## Data
● ● ● ●
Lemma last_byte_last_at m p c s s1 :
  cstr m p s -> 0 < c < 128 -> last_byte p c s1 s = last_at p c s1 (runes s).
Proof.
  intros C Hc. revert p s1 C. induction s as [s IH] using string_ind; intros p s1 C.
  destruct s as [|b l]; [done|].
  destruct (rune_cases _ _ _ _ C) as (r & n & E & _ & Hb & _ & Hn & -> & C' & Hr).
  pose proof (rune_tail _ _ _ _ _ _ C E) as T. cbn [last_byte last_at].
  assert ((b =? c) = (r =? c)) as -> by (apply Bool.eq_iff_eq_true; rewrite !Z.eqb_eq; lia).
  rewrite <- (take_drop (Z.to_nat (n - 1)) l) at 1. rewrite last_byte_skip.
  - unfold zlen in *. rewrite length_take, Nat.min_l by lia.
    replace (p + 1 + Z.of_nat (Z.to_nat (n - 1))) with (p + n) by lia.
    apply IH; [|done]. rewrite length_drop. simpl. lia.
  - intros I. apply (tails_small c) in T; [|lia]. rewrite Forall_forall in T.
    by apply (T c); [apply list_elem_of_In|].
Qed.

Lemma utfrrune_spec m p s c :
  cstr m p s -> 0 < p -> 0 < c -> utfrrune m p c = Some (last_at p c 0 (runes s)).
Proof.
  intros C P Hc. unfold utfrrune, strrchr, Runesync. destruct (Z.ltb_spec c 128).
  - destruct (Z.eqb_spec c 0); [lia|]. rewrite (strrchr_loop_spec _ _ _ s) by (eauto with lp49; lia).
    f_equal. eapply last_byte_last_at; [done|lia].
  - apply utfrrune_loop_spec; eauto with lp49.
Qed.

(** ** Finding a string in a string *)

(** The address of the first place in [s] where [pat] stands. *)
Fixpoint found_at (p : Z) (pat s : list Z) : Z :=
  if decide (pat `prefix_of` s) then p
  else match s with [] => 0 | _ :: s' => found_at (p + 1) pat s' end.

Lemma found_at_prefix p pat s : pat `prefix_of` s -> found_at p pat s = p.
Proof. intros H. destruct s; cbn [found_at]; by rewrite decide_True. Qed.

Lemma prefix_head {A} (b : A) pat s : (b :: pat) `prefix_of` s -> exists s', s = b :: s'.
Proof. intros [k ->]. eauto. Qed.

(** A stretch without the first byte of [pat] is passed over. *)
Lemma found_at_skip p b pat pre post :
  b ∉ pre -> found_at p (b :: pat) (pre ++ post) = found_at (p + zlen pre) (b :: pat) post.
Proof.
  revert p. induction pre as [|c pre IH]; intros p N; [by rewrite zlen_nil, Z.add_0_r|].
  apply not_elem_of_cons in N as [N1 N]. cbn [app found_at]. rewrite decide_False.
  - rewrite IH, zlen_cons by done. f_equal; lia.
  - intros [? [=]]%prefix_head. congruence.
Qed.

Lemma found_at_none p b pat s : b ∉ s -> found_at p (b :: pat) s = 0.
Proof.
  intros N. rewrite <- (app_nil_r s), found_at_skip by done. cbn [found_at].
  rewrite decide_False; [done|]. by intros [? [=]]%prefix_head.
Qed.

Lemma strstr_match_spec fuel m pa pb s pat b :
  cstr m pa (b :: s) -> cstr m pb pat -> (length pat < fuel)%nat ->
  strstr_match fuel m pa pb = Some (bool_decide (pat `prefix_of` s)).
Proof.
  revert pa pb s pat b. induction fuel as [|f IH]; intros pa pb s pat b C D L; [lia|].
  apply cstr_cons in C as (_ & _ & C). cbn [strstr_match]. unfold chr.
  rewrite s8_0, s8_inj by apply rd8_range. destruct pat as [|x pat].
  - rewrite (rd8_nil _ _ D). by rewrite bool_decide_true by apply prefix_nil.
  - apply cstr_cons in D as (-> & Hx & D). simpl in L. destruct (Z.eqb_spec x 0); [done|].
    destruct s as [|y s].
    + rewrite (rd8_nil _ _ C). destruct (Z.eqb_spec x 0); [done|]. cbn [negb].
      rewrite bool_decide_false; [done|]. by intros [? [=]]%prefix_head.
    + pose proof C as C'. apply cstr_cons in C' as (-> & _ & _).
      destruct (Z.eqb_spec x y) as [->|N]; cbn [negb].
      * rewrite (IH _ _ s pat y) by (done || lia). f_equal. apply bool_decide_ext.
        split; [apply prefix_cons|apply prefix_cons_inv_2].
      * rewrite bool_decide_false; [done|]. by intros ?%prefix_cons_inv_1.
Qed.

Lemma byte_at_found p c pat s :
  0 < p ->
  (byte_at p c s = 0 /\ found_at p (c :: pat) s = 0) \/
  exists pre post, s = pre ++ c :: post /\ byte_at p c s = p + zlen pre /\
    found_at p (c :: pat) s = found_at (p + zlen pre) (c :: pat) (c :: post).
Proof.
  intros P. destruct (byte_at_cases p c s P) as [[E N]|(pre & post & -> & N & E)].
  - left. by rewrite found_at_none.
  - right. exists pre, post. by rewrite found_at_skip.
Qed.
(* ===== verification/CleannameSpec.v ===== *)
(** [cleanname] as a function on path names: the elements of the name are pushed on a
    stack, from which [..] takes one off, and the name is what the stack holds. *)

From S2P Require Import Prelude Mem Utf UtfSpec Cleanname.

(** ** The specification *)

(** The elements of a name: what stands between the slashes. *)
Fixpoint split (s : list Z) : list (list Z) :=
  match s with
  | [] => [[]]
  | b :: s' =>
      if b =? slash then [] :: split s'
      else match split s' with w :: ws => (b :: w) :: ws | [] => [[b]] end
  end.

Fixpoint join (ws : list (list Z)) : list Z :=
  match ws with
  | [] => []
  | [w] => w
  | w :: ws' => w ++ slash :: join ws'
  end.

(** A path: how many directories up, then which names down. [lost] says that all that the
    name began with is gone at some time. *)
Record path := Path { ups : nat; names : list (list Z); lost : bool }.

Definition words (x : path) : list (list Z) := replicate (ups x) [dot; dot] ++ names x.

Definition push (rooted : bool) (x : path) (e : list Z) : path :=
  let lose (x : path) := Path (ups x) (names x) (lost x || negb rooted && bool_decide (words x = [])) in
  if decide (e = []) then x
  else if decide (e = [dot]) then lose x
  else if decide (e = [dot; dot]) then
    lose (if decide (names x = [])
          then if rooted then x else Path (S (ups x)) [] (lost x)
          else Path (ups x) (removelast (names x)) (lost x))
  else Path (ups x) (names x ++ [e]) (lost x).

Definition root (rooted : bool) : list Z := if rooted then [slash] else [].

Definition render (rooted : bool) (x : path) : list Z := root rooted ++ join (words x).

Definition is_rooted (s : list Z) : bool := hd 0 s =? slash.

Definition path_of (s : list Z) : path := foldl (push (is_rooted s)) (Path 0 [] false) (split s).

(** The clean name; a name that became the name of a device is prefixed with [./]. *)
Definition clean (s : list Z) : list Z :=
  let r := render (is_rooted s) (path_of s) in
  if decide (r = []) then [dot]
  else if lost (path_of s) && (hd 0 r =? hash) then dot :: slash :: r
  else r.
● ● ● ●
## What the task asks
Give all of the material again, exactly.

## Response below
Lemma last_byte_last_at m p c s s1 :
  cstr m p s -> 0 < c < 128 -> last_byte p c s1 s = last_at p c s1 (runes s).
Proof.
  intros C Hc. revert p s1 C. induction s as [s IH] using string_ind; intros p s1 C.
  destruct s as [|b l]; [done|].
  destruct (rune_cases _ _ _ _ C) as (r & n & E & _ & Hb & _ & Hn & -> & C' & Hr).
  pose proof (rune_tail _ _ _ _ _ _ C E) as T. cbn [last_byte last_at].
  assert ((b =? c) = (r =? c)) as -> by (apply Bool.eq_iff_eq_true; rewrite !Z.eqb_eq; lia).
  rewrite <- (take_drop (Z.to_nat (n - 1)) l) at 1. rewrite last_byte_skip.
  - unfold zlen in *. rewrite length_take, Nat.min_l by lia.
    replace (p + 1 + Z.of_nat (Z.to_nat (n - 1))) with (p + n) by lia.
    apply IH; [|done]. rewrite length_drop. simpl. lia.
  - intros I. apply (tails_small c) in T; [|lia]. rewrite Forall_forall in T.
    by apply (T c); [apply list_elem_of_In|].
Qed.

Lemma utfrrune_spec m p s c :
  cstr m p s -> 0 < p -> 0 < c -> utfrrune m p c = Some (last_at p c 0 (runes s)).
Proof.
  intros C P Hc. unfold utfrrune, strrchr, Runesync. destruct (Z.ltb_spec c 128).
  - destruct (Z.eqb_spec c 0); [lia|]. rewrite (strrchr_loop_spec _ _ _ s) by (eauto with lp49; lia).
    f_equal. eapply last_byte_last_at; [done|lia].
  - apply utfrrune_loop_spec; eauto with lp49.
Qed.

(** ** Finding a string in a string *)

(** The address of the first place in [s] where [pat] stands. *)
Fixpoint found_at (p : Z) (pat s : list Z) : Z :=
  if decide (pat `prefix_of` s) then p
  else match s with [] => 0 | _ :: s' => found_at (p + 1) pat s' end.

Lemma found_at_prefix p pat s : pat `prefix_of` s -> found_at p pat s = p.
Proof. intros H. destruct s; cbn [found_at]; by rewrite decide_True. Qed.

Lemma prefix_head {A} (b : A) pat s : (b :: pat) `prefix_of` s -> exists s', s = b :: s'.
Proof. intros [k ->]. eauto. Qed.

(** A stretch without the first byte of [pat] is passed over. *)
Lemma found_at_skip p b pat pre post :
  b ∉ pre -> found_at p (b :: pat) (pre ++ post) = found_at (p + zlen pre) (b :: pat) post.
Proof.
  revert p. induction pre as [|c pre IH]; intros p N; [by rewrite zlen_nil, Z.add_0_r|].
  apply not_elem_of_cons in N as [N1 N]. cbn [app found_at]. rewrite decide_False.
  - rewrite IH, zlen_cons by done. f_equal; lia.
  - intros [? [=]]%prefix_head. congruence.
Qed.

Lemma found_at_none p b pat s : b ∉ s -> found_at p (b :: pat) s = 0.
Proof.
  intros N. rewrite <- (app_nil_r s), found_at_skip by done. cbn [found_at].
  rewrite decide_False; [done|]. by intros [? [=]]%prefix_head.
Qed.

Lemma strstr_match_spec fuel m pa pb s pat b :
  cstr m pa (b :: s) -> cstr m pb pat -> (length pat < fuel)%nat ->
  strstr_match fuel m pa pb = Some (bool_decide (pat `prefix_of` s)).
Proof.
  revert pa pb s pat b. induction fuel as [|f IH]; intros pa pb s pat b C D L; [lia|].
  apply cstr_cons in C as (_ & _ & C). cbn [strstr_match]. unfold chr.
  rewrite s8_0, s8_inj by apply rd8_range. destruct pat as [|x pat].
  - rewrite (rd8_nil _ _ D). by rewrite bool_decide_true by apply prefix_nil.
  - apply cstr_cons in D as (-> & Hx & D). simpl in L. destruct (Z.eqb_spec x 0); [done|].
    destruct s as [|y s].
    + rewrite (rd8_nil _ _ C). destruct (Z.eqb_spec x 0); [done|]. cbn [negb].
      rewrite bool_decide_false; [done|]. by intros [? [=]]%prefix_head.
    + pose proof C as C'. apply cstr_cons in C' as (-> & _ & _).
      destruct (Z.eqb_spec x y) as [->|N]; cbn [negb].
      * rewrite (IH _ _ s pat y) by (done || lia). f_equal. apply bool_decide_ext.
        split; [apply prefix_cons|apply prefix_cons_inv_2].
      * rewrite bool_decide_false; [done|]. by intros ?%prefix_cons_inv_1.
Qed.

Lemma byte_at_found p c pat s :
  0 < p ->
  (byte_at p c s = 0 /\ found_at p (c :: pat) s = 0) \/
  exists pre post, s = pre ++ c :: post /\ byte_at p c s = p + zlen pre /\
    found_at p (c :: pat) s = found_at (p + zlen pre) (c :: pat) (c :: post).
Proof.
  intros P. destruct (byte_at_cases p c s P) as [[E N]|(pre & post & -> & N & E)].
  - left. by rewrite found_at_none.
  - right. exists pre, post. by rewrite found_at_skip.
Qed.
(* ===== verification/CleannameSpec.v ===== *)
(** [cleanname] as a function on path names: the elements of the name are pushed on a
    stack, from which [..] takes one off, and the name is what the stack holds. *)

From S2P Require Import Prelude Mem Utf UtfSpec Cleanname.

(** ** The specification *)

(** The elements of a name: what stands between the slashes. *)
Fixpoint split (s : list Z) : list (list Z) :=
  match s with
  | [] => [[]]
  | b :: s' =>
      if b =? slash then [] :: split s'
      else match split s' with w :: ws => (b :: w) :: ws | [] => [[b]] end
  end.

Fixpoint join (ws : list (list Z)) : list Z :=
  match ws with
  | [] => []
  | [w] => w
  | w :: ws' => w ++ slash :: join ws'
  end.

(** A path: how many directories up, then which names down. [lost] says that all that the
    name began with is gone at some time. *)
Record path := Path { ups : nat; names : list (list Z); lost : bool }.

Definition words (x : path) : list (list Z) := replicate (ups x) [dot; dot] ++ names x.

Definition push (rooted : bool) (x : path) (e : list Z) : path :=
  let lose (x : path) := Path (ups x) (names x) (lost x || negb rooted && bool_decide (words x = [])) in
  if decide (e = []) then x
  else if decide (e = [dot]) then lose x
  else if decide (e = [dot; dot]) then
    lose (if decide (names x = [])
          then if rooted then x else Path (S (ups x)) [] (lost x)
          else Path (ups x) (removelast (names x)) (lost x))
  else Path (ups x) (names x ++ [e]) (lost x).

Definition root (rooted : bool) : list Z := if rooted then [slash] else [].

Definition render (rooted : bool) (x : path) : list Z := root rooted ++ join (words x).

Definition is_rooted (s : list Z) : bool := hd 0 s =? slash.

Definition path_of (s : list Z) : path := foldl (push (is_rooted s)) (Path 0 [] false) (split s).

(** The clean name; a name that became the name of a device is prefixed with [./]. *)
Definition clean (s : list Z) : list Z :=
  let r := render (is_rooted s) (path_of s) in
  if decide (r = []) then [dot]
  else if lost (path_of s) && (hd 0 r =? hash) then dot :: slash :: r
  else r.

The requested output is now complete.